E il resto della periferia?! Gli altri PIIGS?! Se escludiamo la Grecia, gli aiuti di Stato all'economia nella periferia (da intendersi, ovviamente, come Portogallo, Italia, Irlanda e Spagna), non sono solo in percentuale minore rispetto a quelli concessi dal "core" (Francia e Germania); ma sono anche inferiori alla percentuale concessa dall'Unione considerata nel suo complesso.

Inoltre, se proprio vogliamo guardare meglio e, per esempio, restringere la valutazione della misura degli aiuti alla sola Eurozona, notiamo come la Lettonia resti sul gradino più alto del podio; mentre al secondo posto si piazza la Grecia; e sul terzo gradino del podio troviamo la Germania.

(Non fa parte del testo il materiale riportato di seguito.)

(** * TicketVault: an ownership-indexed registry of encrypted tickets

    A shallow embedding of the [TicketVault] Solidity contract and the
    verification of its specification.  Contract storage is an explicit
    state record, contract functions are computations in a small
    state-and-revert monad, and the FHE coprocessor library the contract
    calls ([FHE.fromExternal], [FHE.asEbool], [FHE.allow], [FHE.allowThis])
    is an interface the whole development is parametric in. *)

From stdpp Require Import gmap strings list.

Local Open Scope N_scope.

(** ** Solidity value types *)

(** [uint256], [address] (160 bits) and the 32-byte FHE handles are
    unsigned integers; [address(0)] is [0]. *)
Abbreviation uint256 := N (only parsing).
Abbreviation address := N (only parsing).
Abbreviation bytes32 := N (only parsing).
Abbreviation euint32 := N (only parsing).
Abbreviation ebool := N (only parsing).
Abbreviation externalEuint32 := N (only parsing).
Abbreviation bytes := (list N) (only parsing).

Definition MAX_UINT256 : N := 2 ^ 256 - 1.

(** ** The FHE library interface

    The contract imports [FHE] from [@fhevm/solidity]; its code is not part
    of the repository.  The interface below lists the five entry points the
    contract uses, acting on an abstract coprocessor state.  [cleartext] is
    the plaintext a boolean handle stands for (what [userDecryptEbool]
    returns in the tests); the three laws say that a handle made by
    [asEbool b] stands for [b] and that granting access never changes what a
    handle stands for.  [fromExternal] fails when the input proof does not
    verify; [asEbool], [allowThis] and [allow] are taken to succeed, as they
    do on handles the contract itself holds access to (it calls [allowThis]
    on every handle it stores). *)
Class FHELib := {
  fhe_state : Type;
  FHE_fromExternal :
    externalEuint32 -> bytes -> address -> fhe_state -> option (euint32 * fhe_state);
  FHE_asEbool : bool -> fhe_state -> ebool * fhe_state;
  FHE_allowThis : bytes32 -> fhe_state -> fhe_state;
  FHE_allow : bytes32 -> address -> fhe_state -> fhe_state;
  cleartext : fhe_state -> ebool -> option bool;
  cleartext_asEbool b st :
    cleartext (FHE_asEbool b st).2 (FHE_asEbool b st).1 = Some b;
  cleartext_allowThis h st h' :
    cleartext (FHE_allowThis h st) h' = cleartext st h';
  cleartext_allow h a st h' :
    cleartext (FHE_allow h a st) h' = cleartext st h';
}.
Lemma parse_digits_from (d : Decimal.uint) (a : positive) :
  parse_digits (Z.pos a) false
    (list_ascii_of_string (NilEmpty.string_of_uint d))
  = Some (Z.pos (Pos.of_uint_acc d a)).
Proof.
  revert a. induction d as [|d IH|d IH|d IH|d IH|d IH|d IH|d IH|d IH|d IH|d IH];
    intros a; [reflexivity|..]; digit_step; cbn [Pos.of_uint_acc];
    rewrite <- IH; f_equal; lia.
Qed.

Lemma parse_digits_uint (d : Decimal.uint) :
  parse_digits 0 false (list_ascii_of_string (NilEmpty.string_of_uint d))
  = Some (Z.of_uint d).
Proof.
  unfold Z.of_uint.
  induction d as [|d IH|d IH|d IH|d IH|d IH|d IH|d IH|d IH|d IH|d IH];
    [reflexivity|..]; digit_step; cbn [Pos.of_uint];
    [exact IH|..]; apply parse_digits_from.
Qed.

Lemma digits_no_space (d : Decimal.uint) :
  Forall (fun c => int_space c = false)
    (list_ascii_of_string (NilEmpty.string_of_uint d)).
Proof.
  induction d; cbn [NilEmpty.string_of_uint list_ascii_of_string];
    constructor; (reflexivity || assumption).
Qed.

Lemma lstrip_no_space (t : list ascii) :
  Forall (fun c => int_space c = false) t -> lstrip t = t.
Proof.
  destruct t as [|c r]; [reflexivity|]. intros Hall. simpl.
  inversion Hall as [|? ? Hc _]; subst. now rewrite Hc.
Qed.

Lemma strip_no_space (t : list ascii) :
  Forall (fun c => int_space c = false) t -> strip t = t.
Proof.
  intros Hall. unfold strip. rewrite (lstrip_no_space t Hall).
  rewrite lstrip_no_space by (now apply Forall_rev). apply rev_involutive.
Qed.

(** The first character of a numeral is a digit. *)
Lemma digits_head (d : Decimal.uint) :
  d <> Decimal.Nil ->
  exists c r,
    list_ascii_of_string (NilEmpty.string_of_uint d) = c :: r
    /\ Ascii.eqb c "-" = false /\ Ascii.eqb c "+" = false
    /\ Ascii.eqb c "_" = false.
Proof.
  destruct d; [congruence|..]; intros _;
    cbn [NilEmpty.string_of_uint list_ascii_of_string];
    eexists; eexists; repeat split; reflexivity.
Qed.

Lemma parse_magnitude_uint (d : Decimal.uint) :
  d <> Decimal.Nil ->
  parse_magnitude (list_ascii_of_string (NilEmpty.string_of_uint d))
  = Some (Z.of_uint d).
Proof.
  intros Hd. pose proof (parse_digits_uint d) as Hp.
  destruct (digits_head d Hd) as (c & r & E & _ & _ & Hu).
  rewrite E in *. unfold parse_magnitude. now rewrite Hu.
Qed.
(** * brackets-viewer: the bracket rendering engine of [src/main.ts]

    A shallow embedding of the [BracketsViewer] class.  The viewer object and
    the identity of the DOM elements it creates are an explicit state; a
    thrown exception is an outcome that keeps the state reached so far; the
    document fragment built by [render] is a tree of plain records. *)

From Stdlib Require Import ZArith String List Bool Lia.
From stdpp Require Import base option list gmap strings pretty.

Local Open Scope Z_scope.
Local Open Scope string_scope.
Local Open Scope list_scope.

(** ** Data model (the interfaces of [brackets-model] as [main.ts] reads them) *)

(** [Result = 'win' | 'draw' | 'loss'] *)
Inductive Result := Win | Draw | Loss.

Global Instance Result_eq_dec : EqDecision Result.
Proof. solve_decision. Defined.

Module ParticipantResult.
(** [id: number | null], the other fields are optional ([undefined]). *)
Record t := mk {
  id : option Z;
  position : option Z;
  score : option Z;
  result : option Result;
}.
End ParticipantResult.

Module Match.
Record t := mk {
  id : Z;
  status : Z;
  stage_id : Z;
  group_id : Z;
  round_id : Z;
  number : Z;
  child_count : Z;
  opponent1 : option ParticipantResult.t;   (* [null] is a BYE *)
  opponent2 : option ParticipantResult.t;
}.
End Match.

Module Stage.
(** [type] is a string at run time; [settings.skipFirstRound] is optional. *)
Record t := mk {
  id : Z;
  name : string;
  type : string;
  skipFirstRound : option bool;
}.
End Stage.

Module Participant.
Record t := mk {
  id : Z;
  name : string;
}.
End Participant.

Module ParticipantImage.
Record t := mk {
  participantId : Z;
  imageUrl : string;
}.
End ParticipantImage.

Module ViewerData.
Record t := mk {
  stages : list Stage.t;
  matches : list Match.t;
  participants : list Participant.t;
}.
End ViewerData.

(** [RankingItem]: an object enumerated with [for (const prop in item)]. *)
Definition RankingItem := list (string * Z).
(** * Arduino8088 host client: a shallow embedding of [client/python3/client.py]

    The Python class [Arduino8088Client] talks to the Arduino8088 board over
    a pyserial port.  The embedding keeps the shape of the source: Python
    integers are [Z], a [bytes]/[bytearray] value and a list of ints are
    [list Z], [None]-or-value is [option], a raised exception is the [Raise]
    branch of [result], and the serial port the object owns ([self.fd]) is
    threaded through a state-and-exception monad [M].

    Diagnostic printing under [self.debug] goes to stderr only and changes
    neither the port nor any returned value; it is left out. *)

From Stdlib Require Import ZArith List Bool String Ascii Lia.
Import ListNotations.
Local Open Scope Z_scope.

(** ** Python values *)

Module Py.

(** The exceptions the modelled code can raise. *)
Inductive exn : Set :=
| AssertionError
| TypeError
| IndexError
| OverflowError.

Inductive result (A : Type) : Type :=
| Return (a : A)
| Raise (e : exn).
Arguments Return {A} a.
Arguments Raise {A} e.

Definition rbind {A B} (r : result A) (k : A -> result B) : result B :=
  match r with
  | Return a => k a
  | Raise e => Raise e
  end.

(** [len(x)] on a list. *)
Definition len {A} (l : list A) : Z := Z.of_nat (List.length l).

(** [len(data)] where [data] may be [None]: [len(None)] is a [TypeError]. *)
Definition len_opt {A} (data : option (list A)) : result Z :=
  match data with
  | None => Raise TypeError
  | Some d => Return (len d)
  end.

(** [x is None]. *)
Definition is_None {A} (x : option A) : bool :=
  match x with
  | None => true
  | Some _ => false
  end.

(** [l[i]]: a negative index counts from the end, an index out of range
    raises [IndexError]. *)
Definition index {A} (l : list A) (i : Z) : result A :=
  let j := if i <? 0 then i + len l else i in
  if (j <? 0) || (len l <=? j) then Raise IndexError
  else match nth_error l (Z.to_nat j) with
       | Some x => Return x
       | None => Raise IndexError
       end.

(** [l[a:b]] for non-negative constant bounds (never raises). *)
Definition slice {A} (l : list A) (a b : nat) : list A :=
  firstn (b - a) (skipn a l).

(** [range(a, b)]. *)
Definition range (a b : Z) : list Z :=
  map (fun k => a + Z.of_nat k) (seq 0 (Z.to_nat (b - a))).

(** [for i in xs: acc = body(i, acc)], where the body may raise. *)
Fixpoint for_in {A S} (xs : list A) (body : A -> S -> result S) (acc : S)
  : result S :=
  match xs with
  | [] => Return acc
  | x :: xs' => rbind (body x acc) (for_in xs' body)
  end.

(** [chr(c)] for a code point below 256, as a one-character string. *)
Definition chr (c : Z) : string :=
  String (ascii_of_N (Z.to_N c)) EmptyString.

(** [''.join(parts)]. *)
Definition join (parts : list string) : string :=
  fold_right String.append EmptyString parts.

(** [a == b] on lists of ints. *)
Fixpoint list_eqb (a b : list Z) : bool :=
  match a, b with
  | [], [] => true
  | x :: a', y :: b' => (x =? y) && list_eqb a' b'
  | _, _ => false
  end.

(** [r == l] where [r] may be [None]: [None == [..]] is [False]. *)
Definition opt_list_eqb (r : option (list Z)) (l : list Z) : bool :=
  match r with
  | None => false
  | Some rc => list_eqb rc l
  end.

Inductive byteorder : Set := little | big.

(** The [length] base-256 digits of [v], least significant first. *)
Fixpoint le_digits (length : nat) (v : Z) : list Z :=
  match length with
  | O => []
  | S k => v mod 256 :: le_digits k (v / 256)
  end.

(** [v.to_bytes(length, byteorder)] (unsigned): [OverflowError] when [v]
    is negative or does not fit in [length] bytes. *)
Definition to_bytes (v : Z) (length : nat) (order : byteorder)
  : result (list Z) :=
  if (v <? 0) || (256 ^ Z.of_nat length <=? v) then Raise OverflowError
  else Return match order with
              | little => le_digits length v
              | big => rev (le_digits length v)
              end.

End Py.

(** ** The serial port ([self.fd]) and the monad of the client's methods *)

Module Serial.
Import Py.

(** What the client did to the outside world, in order. *)
Inductive event : Type :=
| EvWrite (bs : list Z)
| EvRead (n : nat) (got : list Z)
| EvSleep (ms : Z)
| EvFlush.

(** [rx]: the bytes the board delivers, in order, not yet read by the
    client; [tx]: every byte handed to the port so far; [log]: the
    calls made, oldest first. *)
Record port : Type := mkPort {
  rx : list Z;
  tx : list Z;
  log : list event
}.

Definition M (A : Type) : Type := port -> result A * port.

Definition ret {A} (a : A) : M A := fun p => (Return a, p).

Definition raise {A} (e : exn) : M A := fun p => (Raise e, p).

Definition bind {A B} (m : M A) (k : A -> M B) : M B :=
  fun p =>
    match m p with
    | (Return a, p') => k a p'
    | (Raise e, p') => (Raise e, p')
    end.

(** A computation that may raise but does not touch the port. *)
Definition lift {A} (r : result A) : M A := fun p => (r, p).

(** [fd.write(bs)]. *)
Definition write (bs : list Z) : M unit :=
  fun p => (Return tt,
            {| rx := rx p; tx := tx p ++ bs; log := log p ++ [EvWrite bs] |}).

(** [fd.read(n)]: blocks until [n] bytes have arrived or the port's
    timeout expires, and returns what arrived: the first [n] bytes of
    [rx], or all of [rx] when fewer are left (a short read). *)
Definition read (n : nat) : M (list Z) :=
  fun p => (Return (firstn n (rx p)),
            {| rx := skipn n (rx p); tx := tx p;
               log := log p ++ [EvRead n (firstn n (rx p))] |}).

(** [fd.flush()]: pyserial's [Serial.flush] waits until all written data
    has been transmitted.  It does not touch received bytes (discarding
    those is [reset_input_buffer]). *)
Definition flush : M unit :=
  fun p => (Return tt,
            {| rx := rx p; tx := tx p; log := log p ++ [EvFlush] |}).

(** [time.sleep(s)], with the duration kept in milliseconds. *)
Definition time_sleep (ms : Z) : M unit :=
  fun p => (Return tt,
            {| rx := rx p; tx := tx p; log := log p ++ [EvSleep ms] |}).

(** [assert b]; the script runs under the plain interpreter, where
    assertions are checked. *)
Definition assert_ (b : bool) : M unit :=
  if b then ret tt else raise AssertionError.

End Serial.

Declare Scope py_scope.
Delimit Scope py_scope with py.
Notation "x <- m ;; k" := (Serial.bind m (fun x => k))
  (at level 61, m at next level, right associativity) : py_scope.
Notation "m ;; k" := (Serial.bind m (fun _ => k))
  (at level 61, right associativity) : py_scope.

(** ** class Arduino8088Client *)

Module Arduino8088Client.
Import Py Serial.
Local Open Scope py_scope.

(** [class Command(Enum)]. *)
Inductive Command : Set :=
| CmdNone
| CmdVersion
| CmdReset
| CmdLoad
| CmdCycle
| CmdReadAddress
| CmdReadStatus
| CmdRead8288Command
| CmdRead8288Control
| CmdReadDataBus
| CmdWriteDataBus
| CmdFinalize
| CmdBeginStore
| CmdStore
| CmdQueueLen
| CmdQueueBytes
| CmdWritePin
| CmdReadPin
| CmdGetProgramState
| CmdLastError
| CmdGetCycleStatus
| CmdInvalid.

(** [command.value]: (opcode, outbound payload length). *)
Definition value (command : Command) : Z * Z :=
  match command with
  | CmdNone => (0x00, 0)
  | CmdVersion => (0x01, 0)
  | CmdReset => (0x02, 0)
  | CmdLoad => (0x03, 28)
  | CmdCycle => (0x04, 0)
  | CmdReadAddress => (0x05, 0)
  | CmdReadStatus => (0x06, 0)
  | CmdRead8288Command => (0x07, 0)
  | CmdRead8288Control => (0x08, 0)
  | CmdReadDataBus => (0x09, 0)
  | CmdWriteDataBus => (0x0A, 1)
  | CmdFinalize => (0x0B, 0)
  | CmdBeginStore => (0x0C, 0)
  | CmdStore => (0x0D, 0)
  | CmdQueueLen => (0x0E, 0)
  | CmdQueueBytes => (0x0F, 0)
  | CmdWritePin => (0x10, 2)
  | CmdReadPin => (0x11, 1)
  | CmdGetProgramState => (0x12, 0)
  | CmdLastError => (0x13, 0)
  | CmdGetCycleStatus => (0x14, 0)
  | CmdInvalid => (0x15, 0)
  end.

(** [list(Command)]: the members in definition order. *)
Definition members : list Command :=
  [ CmdNone; CmdVersion; CmdReset; CmdLoad; CmdCycle; CmdReadAddress;
    CmdReadStatus; CmdRead8288Command; CmdRead8288Control; CmdReadDataBus;
    CmdWriteDataBus; CmdFinalize; CmdBeginStore; CmdStore; CmdQueueLen;
    CmdQueueBytes; CmdWritePin; CmdReadPin; CmdGetProgramState;
    CmdLastError; CmdGetCycleStatus; CmdInvalid ].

Pertanto, concludendo, non è vero che nella periferia si siano utilizzati i soldi della "spesa pubblica improduttiva" per aiutare l'economia. Anzi, se escludiamo la Grecia, Germania e Francia hanno aiutato la loro economia più di quanto abbia fatto il resto della periferia. Per cui, quello dei paesi periferici spendaccioni che usano in modo massiccio i soldi pubblici per aiutare la propria economia, frenandola, falsando la concorrenza e facendo, così, i "furbetti", sembrerebbe essere un altro falso mito indotto dalla crisi perenne al fine di instillare una specie di senso di colpa e procurarsi una scusa (irragionevole, visti i dati) al fine di imporre le politiche economiche dall'alto dell'Unione. Politiche che finiscono, guarda caso, sempre per penalizzare ulteriormente i paesi che già stanno maggiormente "arrancando".

Quanto detto da ultimo sembra avallato anche dai dati relativi agli aiuti concessi ai sistemi bancari. Infatti, nel 2014, secondo i dati Eurostat, il sistema bancario che ha fruito dei maggiori aiuti è stato quello della Germania. Perciò, se vogliamo fare un raffronto tra Italia e Germania, basato sui dati, dobbiamo dire che il sistema bancario tedesco ha ricevuto, negli anni recenti, molti più aiuti pubblici di quello italiano; e la stessa cosa vale per l'economia. Questo non sembra collimare per nulla con le informazioni ed i dati sulla situazione economica attuale, ed i motivi della stessa, come riportati, per la maggiore, "dai e sui" media nostrani; sempre pronti a biasimare il paese ed i suoi abitanti, ed a esaltare la produttività economica del "core" e del nord-Europa.